NW Plus Logo Vertrag läuft aus Arminias Pieper spielt sich beim BVB-Gastspiel wieder in den Fokus

Nachdem er dreimal von der Ersatzbank aus zuschauen musste, erweist sich der 24-Jährige als sehr zuverlässiger Ramos-Vertreter. Die Zukunftsfrage bleibt offen.

Jan Ahlers

Bielefeld. In der Not konnte sich Arminia Bielefeld auf ihn verlassen: Amos Pieper zeigte am Sonntagabend bei Borussia Dortmund eine abgeklärte Leistung, klärte etliche Hereingaben, führte saubere Zweikämpfe und hatte damit großen Anteil daran, dass der DSC "nur" eine Handvoll Großchancen des Bayern-Verfolgers zuließ. Dem Innenverteidiger war kaum anzumerken, dass er in den vergangenen Wochen nur noch zweite Wahl gewesen und allen voran wegen der vielen Corona-Infektionen in die Startelf gerückt war.

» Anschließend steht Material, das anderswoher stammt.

Lemma read_value v rest : - 2 ^ 63 < v < 2 ^ 63 ->
  object_read_bencode_c_value (decimal v ++ 101 :: rest) 0 = Ok (v, 101 :: rest).
Proof.
  intros Hv. destruct (Z.lt_ge_cases v 0) as [Hneg|Hpos].
  - unfold decimal. rewrite (proj2 (Z.eqb_neq v 0)), (proj2 (Z.ltb_lt v 0)) by lia.
    assert (H64 : - v < 10 ^ Z.of_nat 20) by (change (10 ^ Z.of_nat 20) with 100000000000000000000; lia).
    pose proof (digits_digit 20 (- v) [] ltac:(lia) (Forall_nil_2 _)) as Hd.
    pose proof (digits_horner 20 (- v) [] ltac:(lia)) as Hh.
    destruct (digits_head 20 (- v) []) as (d & r & E & Hd1); [lia|]. rewrite E in *.
    cbn [app object_read_bencode_c_value]. cbn [Z.eqb Pos.eqb].
    unfold schar. rewrite (proj2 (Z.ltb_lt d 128)), (proj2 (Z.leb_gt d 48)), (proj2 (Z.ltb_ge 57 d)) by lia.
    cbn [orb]. rewrite app_comm_cons, value_loop_digits; [|lia|done|rewrite Hh; simpl; lia|done].
    res_simpl. rewrite Hh. simpl. f_equal. f_equal. lia.
  - destruct (decimal_nonneg v) as (Hd & Hh & Hn); [lia|].
    destruct (decimal v) as [|d r] eqn:E; [done|]. pose proof (Forall_inv Hd) as Hd1. unfold digit in Hd1.
    unfold object_read_bencode_c_value. cbn [app]. rewrite (proj2 (Z.eqb_neq d 45)) by lia.
    rewrite app_comm_cons, value_loop_digits; [by rewrite Hh|lia|done|lia|done].
Qed.

Lemma horner_shift a ds : horner a ds = a * 10 ^ zlen ds + horner 0 ds.
Proof.
  unfold horner. revert a. induction ds as [|d ds IH]; intros a.
  - change (zlen (@nil Z)) with 0. simpl. lia.
  - cbn [foldl]. rewrite IH, (IH (0 * 10 + (d - 48))).
    replace (zlen (d :: ds)) with (Z.succ (zlen ds)) by (unfold zlen; simpl; lia).
    rewrite Z.pow_succ_r by apply zlen_nonneg. lia.
Qed.

Lemma read_string str rest : zlen str + zlen rest < 2 ^ 32 - 1 ->
  object_read_bencode_c_string (encode_string str ++ rest) = Ok (str, rest).
Proof.
  intros Hl. pose proof (zlen_nonneg str). pose proof (zlen_nonneg rest).
  destruct (decimal_nonneg (zlen str)) as (Hd & Hh & Hn); [lia|].
  unfold object_read_bencode_c_string, encode_string. rewrite <- app_assoc. cbn [app].
  rewrite length_loop_digits by (done || (split; done)).
  assert (u32 (horner (Z.shiftl 1 31) (decimal (zlen str))) = zlen str) as ->.
  { rewrite horner_shift, Hh. destruct (decimal (zlen str)) as [|d r] eqn:E; [done|].
    replace (zlen (d :: r)) with (Z.succ (zlen r)) by (unfold zlen; simpl; lia).
    rewrite Z.pow_succ_r by apply zlen_nonneg. change (Z.shiftl 1 31) with (2 ^ 31).
    replace (2 ^ 31 * (10 * 10 ^ zlen r) + zlen str) with (zlen str + (5 * 10 ^ zlen r) * 2 ^ 32) by lia.
    unfold u32. rewrite Z.mod_add by lia. apply Z.mod_small. lia. }
  assert (Hz : zlen (58 :: str ++ rest) = 1 + zlen str + zlen rest)
    by (unfold zlen; simpl; rewrite length_app; lia).
  rewrite Hz. width. rewrite (proj2 (Z.ltb_ge (1 + zlen str + zlen rest) (zlen str + 1))) by lia.
  rewrite (proj2 (Z.eqb_neq (zlen str + 1) 0)) by lia. cbn [orb Z.eqb Pos.eqb].
  unfold zlen. rewrite Nat2Z.id, take_app_length, drop_app_length. done.
Qed.

(** ** The reader on an encoded tree *)

Section ReaderSpec.
Variable reallocates : nat -> bool.

Definition entries_enc (m : list (bytes * tree)) : bytes :=
  concat (List.map (fun kv => encode_string (fst kv) ++ encode (snd kv)) m).
Definition entries_denote (m : list (bytes * tree)) : map_type :=
  List.map (fun kv => (fst kv, denote (snd kv))) m.
Definition assign_all (acc : map_type) (m : map_type) : map_type :=
  foldl (fun acc kv => map_assign (fst kv) (snd kv) acc) acc m.
Definition copy_entries (m : map_type) : map_type :=
  List.map (fun kv => (fst kv, copy (snd kv))) m.
Definition unordered_unless (b : bool) : Z := if b then 0 else flag_unordered.

(** What a call of the reader gives for [t] with [rest] after it. *)
Definition reads (t : tree) (rest : bytes) (r : res (Object * bytes)) : Prop :=
  exists o, r = Ok (o, rest) /\ copy o = denote t /\
    flags o = unordered_unless (ordered t) /\ (ordered t = true -> copy o = o).

Definition read_c_ok (t : tree) : Prop := forall fuel depth rest,
  (2 * length (encode t) + 1 <= fuel)%nat -> 0 <= depth -> depth + height t < 1024 ->
  ints_ok t = true -> zlen (encode t) + zlen rest < 2 ^ 32 ->
  reads t rest (read_c reallocates fuel depth (encode t ++ rest)).

Lemma decimal_zlen_cons (s : bytes) : zlen s < 2 ^ 64 ->
  exists d r, decimal (zlen s) = d :: r /\ digit d.
Proof.
  intros H. pose proof (zlen_nonneg s). destruct (decimal_nonneg (zlen s)) as (Hd & _ & Hn); [lia|].
  destruct (decimal (zlen s)) as [|d r]; [done|]. exists d, r. split; [done|]. by inversion Hd.
Qed.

"Es war keine große Umstellung", sagte Pieper über seine Nominierung in einer stark veränderten Abwehrreihe, unter anderem mit Andrés Andrade als linkem Nebenmann. "Wir hatten einen Großteil an Spielern, die in dieser Saison schon oft gemeinsam aufgelaufen sind. Einzig George (Bello, der US-Amerikaner feierte sein Startelfdebüt, Anm. d. Red.) war komplett neu dabei." Selbst dessen anfängliche Schwierigkeiten im Positionsspiel fingen die Arminen zumeist auf, nur beim einzigen Gegentor ging es für alle Beteiligten eine Nummer zu schnell.

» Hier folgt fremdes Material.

Lemma bencode_encode mask o : ordinary o = true -> bencode mask o = encode (tree_of o).
Proof.
  induction o as [f|f r|f r|f r|f r|f v|f s|f l IH|f m IH|f k o IH] using Object_ind; try done; intros H.
  - apply ordinary_list in H as [_ H]. cbn [bencode tree_of encode]. do 3 f_equal.
    rewrite List.map_map. apply map_ext_Forall. rewrite Forall_forall in *. intros a Ha.
    rewrite (proj1 (ordinary_flags a mask (H a Ha))). by apply IH, H.
  - apply ordinary_map in H as (_ & _ & H). cbn [bencode tree_of encode]. do 3 f_equal.
    rewrite List.map_map. apply map_ext_Forall. rewrite Forall_forall in *. intros a Ha. cbn [fst snd].
    rewrite (proj1 (ordinary_flags (snd a) mask (proj2 (H a Ha)))). f_equal. by apply IH, H.
Qed.

Lemma increasing_all k ks : increasing (k :: ks) = true ->
  Forall (fun k' => str_lt k k' = true) ks /\ increasing ks = true.
Proof.
  revert k. induction ks as [|k2 ks IH]; intros k H; [done|].
  cbn [increasing] in H. apply andb_true_iff in H as [H1 H2].
  destruct (IH k2 H2) as [Hall _]. split; [|done]. apply Forall_cons_2; [done|].
  eapply Forall_impl; [done|]. intros k3. by apply str_lt_trans.
Qed.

"Wir waren einmal ein bisschen unachtsam. Es ist ärgerlich, dass dies das Spiel entschieden hat", sagte Pieper über das Gegentor. "Wir können jeden Punkt gebrauchen, den wir irgendwie holen können." Das fasste es gut zusammen. Denn so erstaunlich es war, dass Arminia in dieser Besetzung Dortmund einen offenen Kampf bot und das 1:1 in der Schlussphase "ein bisschen in der Luft lag", wie es Pieper formulierte - warme Worte nützen im letzten Saisonviertel wenig.